• Preserving our Biodiversity

Conservation of Biodiversity

Conservation of biodiversity is protection, upliftment and scientific management of biodiversity so as to maintain it at its threshold level and derive sustainable benefits for the present and future generation….

By conserving biodiversity, we not only ensure that our surroundings are richer and more diverse, but also we secure the resources that will continue to provide improvements in the quality of human life.

All started in South Africa when, in 1995, South Africa signed the “United Nations Convention on Biological Diversity”. The development of a biodiversity policy for South Africa was therefore needed for the ratification of the Convention as a law. In 1996 the draft policy (Green Paper) was released as a discussion document for public comment. An extensive consultation with all interested and affected parties was held throughout the country, and more than 3000 organisations were briefed as interested and affected parties. In May 1997, the “White Paper on the Conservation and Sustainable Use of South Africa’s Biological Diversity” was published, amply discussed and gave birth to all our environmental laws.

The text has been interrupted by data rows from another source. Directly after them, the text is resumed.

Definition forecast (f : t) (series : list Point.t) : ForecastResult.t :=
  if (length series <? 4)%nat then ForecastResult.Insufficient
  else
    let values := map Point.value series in
    let timestamps := map Point.timestamp series in
    let hs := _holtSmoothing f values in
    let standardError := snd (_computeResiduals values (smoothed hs)) in
    let forecastSteps := Zceil (forecastHours f / bucketHours f) in
    let lastTimestamp := List.last timestamps 0%Z in
    let predictions :=
      map (predict f (level hs) (trend hs) standardError lastTimestamp)
        (steps forecastSteps) in
    let trendDirection :=
      if ltb 0.5 (trend hs) then "rising"
      else if ltb (trend hs) (-0.5) then "falling"
      else "stable" in
    ForecastResult.Full
      {| ForecastResult.predictions := predictions;
         ForecastResult.trend := trendDirection;
         ForecastResult.trendValue := Math_round (trend hs * 100) / 100;
         ForecastResult.currentLevel := Math_round (level hs * 100) / 100;
         ForecastResult.standardError := Math_round (standardError * 100) / 100;
         ForecastResult.smoothedHistory :=
           map (fun '(v, timestamp) =>
                  {| Point.timestamp := timestamp;
                     Point.value := Math_round (v * 100) / 100 |})
             (combine (smoothed hs) timestamps) |}.

Module Forecasts.
Record t := {
  overall : ForecastResult.t;
  byDisease : gmap string ForecastResult.t;
  byRegion : gmap string ForecastResult.t;
  generatedAt : Z;
  forecastHorizon : template
}.
End Forecasts.

Definition diseases : list string := ["Cholera"; "Typhoid"; "Dengue"; "Malaria"].

Definition count_of (m : gmap string Z) (k : string) : Z :=
  or_count (default 0%Z (m !! k)) 0.

(** [now] is what [new Date()] reads when the forecasts are assembled. *)
Definition forecastAll (f : t) (now : Z)
    (aggregatedAdmissions : list DataPreprocessor.TimeBucket.t) : Forecasts.t :=
  let series_of (g : DataPreprocessor.TimeBucket.t -> Z) :=
    map (fun a => {| Point.timestamp := DataPreprocessor.TimeBucket.timestamp a;
                     Point.value := IZR (g a) |}) aggregatedAdmissions in
  let regionIds : list string :=
    elements (⋃ (map (fun a => dom (DataPreprocessor.TimeBucket.byRegion a))
                    aggregatedAdmissions) : gset string) in
  {| Forecasts.overall := forecast f (series_of DataPreprocessor.TimeBucket.total);
     Forecasts.byDisease :=
       list_to_map
         (map (fun disease =>
                 (disease,
                  forecast f
                    (series_of (fun a => count_of (DataPreprocessor.TimeBucket.byDisease a) disease))))
            diseases);
     Forecasts.byRegion :=
       list_to_map
         (map (fun regionId =>
                 (regionId,
                  forecast f
                    (series_of (fun a => count_of (DataPreprocessor.TimeBucket.byRegion a) regionId))))
            regionIds);
     Forecasts.generatedAt := now;
     Forecasts.forecastHorizon := [Num (forecastHours f); Txt " hours"] |}.

(** [_ema].  [result] starts as [[values[0]]]: an empty input gives one
    element, [undefined], written [None].  Exact arithmetic;
    [Binary64.Forecaster._ema] is the function on binary64 numbers. *)
Definition ema_step (alpha : R) (result : list R) (v : R) : list R :=
  result ++ [alpha * v + (1 - alpha) * List.last result 0].

Definition _ema (values : list R) (alpha : R) : list (option R) :=
  match values with
  | [] => [None]
  | v0 :: rest => map Some (fold_left (ema_step alpha) rest [v0])
  end.

Module Evaluation.
Record t := {
  mape : option R;
  samplesUsed : nat;
  accuracy : option R
}.
End Evaluation.

(** The body of the error loop of [evaluate] on one prediction and the
    holdout point it is compared with. *)
Definition percentage_error (p : Prediction.t) (s : Point.t) : R :=
  let actual := or_num (Point.value s) 1 in
  Math_abs (Prediction.predicted p - actual) / actual.

(** [evaluate]; [null] is [None]. *)
Definition evaluate (f : t) (series : list Point.t) (holdoutRatio : R) : Evaluation.t :=
  let holdoutSize := Z.max 1 (Zfloor (INR (length series) * holdoutRatio)) in
  let trainSeries := slice series 0 (Some (- holdoutSize)%Z) in
  let testSeries := slice series (- holdoutSize) None in
  let predictions := ForecastResult.predictions_of (forecast f trainSeries) in
  let n := Nat.min (length predictions) (length testSeries) in
  let totalError :=
    fold_left (fun total '(p, s) => total + percentage_error p s)
      (combine (firstn n predictions) (firstn n testSeries)) 0 in
  {| Evaluation.mape :=
       if (0 <? n)%nat then Some (Math_round (totalError / INR n * 10000) / 100) else None;
     Evaluation.samplesUsed := n;
     Evaluation.accuracy :=
       if (0 <? n)%nat then Some (Math_round ((1 - totalError / INR n) * 10000) / 100)
       else None |}.

End Forecaster.

(** ** regions.js and riskClassifier.js *)

Module Region.
Record t := {
  id : string;
  name : string;
  center : R * R;
  population : R;
  historicalRisk : R
}.

(** The eight districts of regions.js; the bounds, the hospitals and the
    water sources are read by no analysis stage. *)
Definition regions : list t :=
  [ {| id := "region-1"; name := "Central District"; center := (28.6139, 77.2090)%R;
       population := 185000; historicalRisk := 0.35 |};
    {| id := "region-2"; name := "North Zone"; center := (28.6500, 77.2200)%R;
       population := 142000; historicalRisk := 0.42 |};
    {| id := "region-3"; name := "South Zone"; center := (28.5800, 77.2100)%R;
       population := 167000; historicalRisk := 0.28 |};
    {| id := "region-4"; name := "East Industrial"; center := (28.6200, 77.2500)%R;
       population := 98000; historicalRisk := 0.55 |};
    {| id := "region-5"; name := "West Residential"; center := (28.6100, 77.1700)%R;
       population := 210000; historicalRisk := 0.20 |};
    {| id := "region-6"; name := "Northeast Suburb"; center := (28.6600, 77.2500)%R;
       population := 76000; historicalRisk := 0.48 |};
    {| id := "region-7"; name := "Southwest Settlement"; center := (28.5700, 77.1700)%R;
       population := 120000; historicalRisk := 0.62 |};
    {| id := "region-8"; name := "Old Town"; center := (28.6350, 77.1900)%R;
       population := 155000; historicalRisk := 0.50 |} ].
End Region.

Module RiskClassifier.

Import JS.
Local Open Scope R_scope.

Inductive RiskLevel := LOW | MODERATE | HIGH | CRITICAL.

Record RiskInfo := {
  label : string;
  color : string;
  threshold : R;
  icon : string
}.

Definition RISK_LEVELS (k : RiskLevel) : RiskInfo :=
  match k with
  | LOW => {| label := "Low"; color := "#22c55e"; threshold := 0.25; icon := "✅" |}
  | MODERATE => {| label := "Moderate"; color := "#f59e0b"; threshold := 0.50; icon := "⚠️" |}
  | HIGH => {| label := "High"; color := "#f97316"; threshold := 0.75; icon := "🔶" |}
  | CRITICAL => {| label := "Critical"; color := "#ef4444"; threshold := 1.00; icon := "🚨" |}
  end.

Module Weights.
Record t := {
  admissionVelocity : R;
  waterQuality : R;
  severityIndex : R;
  historicalRisk : R;
  populationDensity : R;
  trendScore : R
}.
End Weights.

Definition weights : Weights.t :=
  {| Weights.admissionVelocity := 0.30;
     Weights.waterQuality := 0.25;
     Weights.severityIndex := 0.20;
     Weights.historicalRisk := 0.10;
     Weights.populationDensity := 0.08;
     Weights.trendScore := 0.07 |}.

Definition count_of (m : gmap string Z) (k : string) : Z :=
  or_count (default 0%Z (m !! k)) 0.

Definition _admissionVelocity (recentAdmissions : list DataPreprocessor.TimeBucket.t)
    (regionId : string) : R :=
  let last24h := slice recentAdmissions (-4) None in
  let prev24h := slice recentAdmissions (-8) (Some (-4)%Z) in
  let count (s : R) (a : DataPreprocessor.TimeBucket.t) :=
    s + IZR (count_of (DataPreprocessor.TimeBucket.byRegion a) regionId) in
  let recentCount := fold_left count last24h 0 in
  let prevCount := or_num (fold_left count prev24h 0) 1 in
  let velocity := (recentCount - prevCount) / prevCount in
  Math_min 1 (Math_max 0 (velocity / 3)).

Definition _waterQualityScore (waterAgg : list DataPreprocessor.WaterBucket.t)
    (regionId : string) : R :=
  let recentWater := slice waterAgg (-3) None in
  if (length recentWater =? 0)%nat then 0.5
  else
    let scores :=
      map (fun w =>
             match DataPreprocessor.WaterBucket.regionAverages w !! regionId with
             | None => 50
             | Some data =>
                 DataPreprocessor.computeWQI
                   {| DataPreprocessor.pH := DataPreprocessor.RegionAverage.avgPH data;
                      DataPreprocessor.turbidity := DataPreprocessor.RegionAverage.avgTurbidity data;
                      DataPreprocessor.coliformCount := DataPreprocessor.RegionAverage.avgColiform data;
                      DataPreprocessor.dissolvedOxygen := DataPreprocessor.RegionAverage.avgDO data;
                      DataPreprocessor.chlorineResidual := 0.5 |}
             end) recentWater in
    let avgWQI := sum scores / INR (length scores) in
    1 - avgWQI / 100.

Definition _severityIndex (recentAdmissions : list DataPreprocessor.TimeBucket.t) : R :=
  let last48h := slice recentAdmissions (-8) None in
  let totalSevere :=
    fold_left (fun s a => s + IZR (count_of (DataPreprocessor.TimeBucket.bySeverity a) "Severe"))
      last48h 0 in
  let total :=
    or_num (fold_left (fun s a => s + IZR (DataPreprocessor.TimeBucket.total a)) last48h 0) 1 in
  Math_min 1 (totalSevere / total * 3).

(** [_trendScore].  Exact arithmetic; [Binary64.RiskClassifier._trendScore]
    is the function on binary64 numbers. *)
Definition _trendScore (forecast : option Forecaster.ForecastResult.t) : R :=
  match forecast with
  | None => 0.5
  | Some Forecaster.ForecastResult.Insufficient => 0.5
  | Some (Forecaster.ForecastResult.Full r) =>
      let trend := Forecaster.ForecastResult.trend r in
      let trendValue := Forecaster.ForecastResult.trendValue r in
      if String.eqb trend "insufficient_data" then 0.5
      else if String.eqb trend "rising" then Math_min 1 (0.6 + trendValue * 0.1)
      else if String.eqb trend "falling" then Math_max 0 (0.4 - Math_abs trendValue * 0.1)
      else 0.5
  end.

Module Factor.
Record t := {
  value : R;
  weight : R
}.
End Factor.

Module Factors.
Record t := {
  admissionVelocity : Factor.t;
  waterQuality : Factor.t;
  severityIndex : Factor.t;
  historicalRisk : Factor.t;
  populationDensity : Factor.t;
  trendScore : Factor.t
}.
End Factors.

Module RiskClassification.
Record t := {
  regionId : string;
  regionName : string;
  riskScore : R;
  riskLevel : RiskLevel;
  riskInfo : RiskInfo;
  factors : Factors.t;
  population : R;
  center : R * R
}.
End RiskClassification.

(** The weighted composite score, the local [riskScore] before rounding. *)
(** The weighted sum of [classifyRegion].  Exact arithmetic;
    [Binary64.RiskClassifier.compositeScore] is the sum as the code adds
    it. *)
Definition compositeScore (region : Region.t)
    (admissionAgg : list DataPreprocessor.TimeBucket.t)
    (waterAgg : list DataPreprocessor.WaterBucket.t)
    (forecast : option Forecaster.ForecastResult.t) : R :=
  let velocity := _admissionVelocity admissionAgg (Region.id region) in
  let waterScore := _waterQualityScore waterAgg (Region.id region) in
  let severity := _severityIndex admissionAgg in
  let historical := Region.historicalRisk region in
  let popDensity := Math_min 1 (Region.population region / 200000) in
  let trend := _trendScore forecast in
  velocity * Weights.admissionVelocity weights
  + waterScore * Weights.waterQuality weights
  + severity * Weights.severityIndex weights
  + historical * Weights.historicalRisk weights
  + popDensity * Weights.populationDensity weights
  + trend * Weights.trendScore weights.

(** The [if]/[else if] chain that picks the tier.  Exact arithmetic: the
    second cut point is 0.4875 here and the number next above it in
    [Binary64.RiskClassifier.tier]. *)
Definition tier (riskScore : R) : RiskLevel :=
  if leb (threshold (RISK_LEVELS CRITICAL) * 0.75) riskScore then CRITICAL
  else if leb (threshold (RISK_LEVELS HIGH) * 0.65) riskScore then HIGH
  else if leb (threshold (RISK_LEVELS MODERATE) * 0.55) riskScore then MODERATE
  else LOW.

Definition round2 (x : R) : R := Math_round (x * 100) / 100.

Definition classifyRegion (region : Region.t)
    (admissionAgg : list DataPreprocessor.TimeBucket.t)
    (waterAgg : list DataPreprocessor.WaterBucket.t)
    (forecast : option Forecaster.ForecastResult.t) : RiskClassification.t :=
  let velocity := _admissionVelocity admissionAgg (Region.id region) in
  let waterScore := _waterQualityScore waterAgg (Region.id region) in
  let severity := _severityIndex admissionAgg in
  let historical := Region.historicalRisk region in
  let popDensity := Math_min 1 (Region.population region / 200000) in
  let trend := _trendScore forecast in
  let riskScore := compositeScore region admissionAgg waterAgg forecast in
  let riskLevel := tier riskScore in
  {| RiskClassification.regionId := Region.id region;
     RiskClassification.regionName := Region.name region;
     RiskClassification.riskScore := round2 riskScore;
     RiskClassification.riskLevel := riskLevel;
     RiskClassification.riskInfo := RISK_LEVELS riskLevel;
     RiskClassification.factors :=
       {| Factors.admissionVelocity :=
            {| Factor.value := round2 velocity;
               Factor.weight := Weights.admissionVelocity weights |};
          Factors.waterQuality :=
            {| Factor.value := round2 waterScore;
               Factor.weight := Weights.waterQuality weights |};
          Factors.severityIndex :=
            {| Factor.value := round2 severity;
               Factor.weight := Weights.severityIndex weights |};
          Factors.historicalRisk :=
            {| Factor.value := round2 historical;
               Factor.weight := Weights.historicalRisk weights |};
          Factors.populationDensity :=
            {| Factor.value := round2 popDensity;
               Factor.weight := Weights.populationDensity weights |};
          Factors.trendScore :=
            {| Factor.value := round2 trend;
               Factor.weight := Weights.trendScore weights |} |};
     RiskClassification.population := Region.population region;
     RiskClassification.center := Region.center region |}.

All laws comply with the Vision, Mission and Principles of the White Paper, which:

… are underpinned and guided by South Africa’s new Constitution which provides within its Bill of Rights that everyone has the right:

a) to an environment that is not harmful to their health or well-being; and

b) to have the environment protected, for the benefit of present and future generations, through reasonable legislative and other measures that:

  • i) prevent pollution and ecological degradation;
  • ii) promote conservation; and
  • iii) secure ecologically sustainable development and use of natural resources while promoting justifiable economic and social development.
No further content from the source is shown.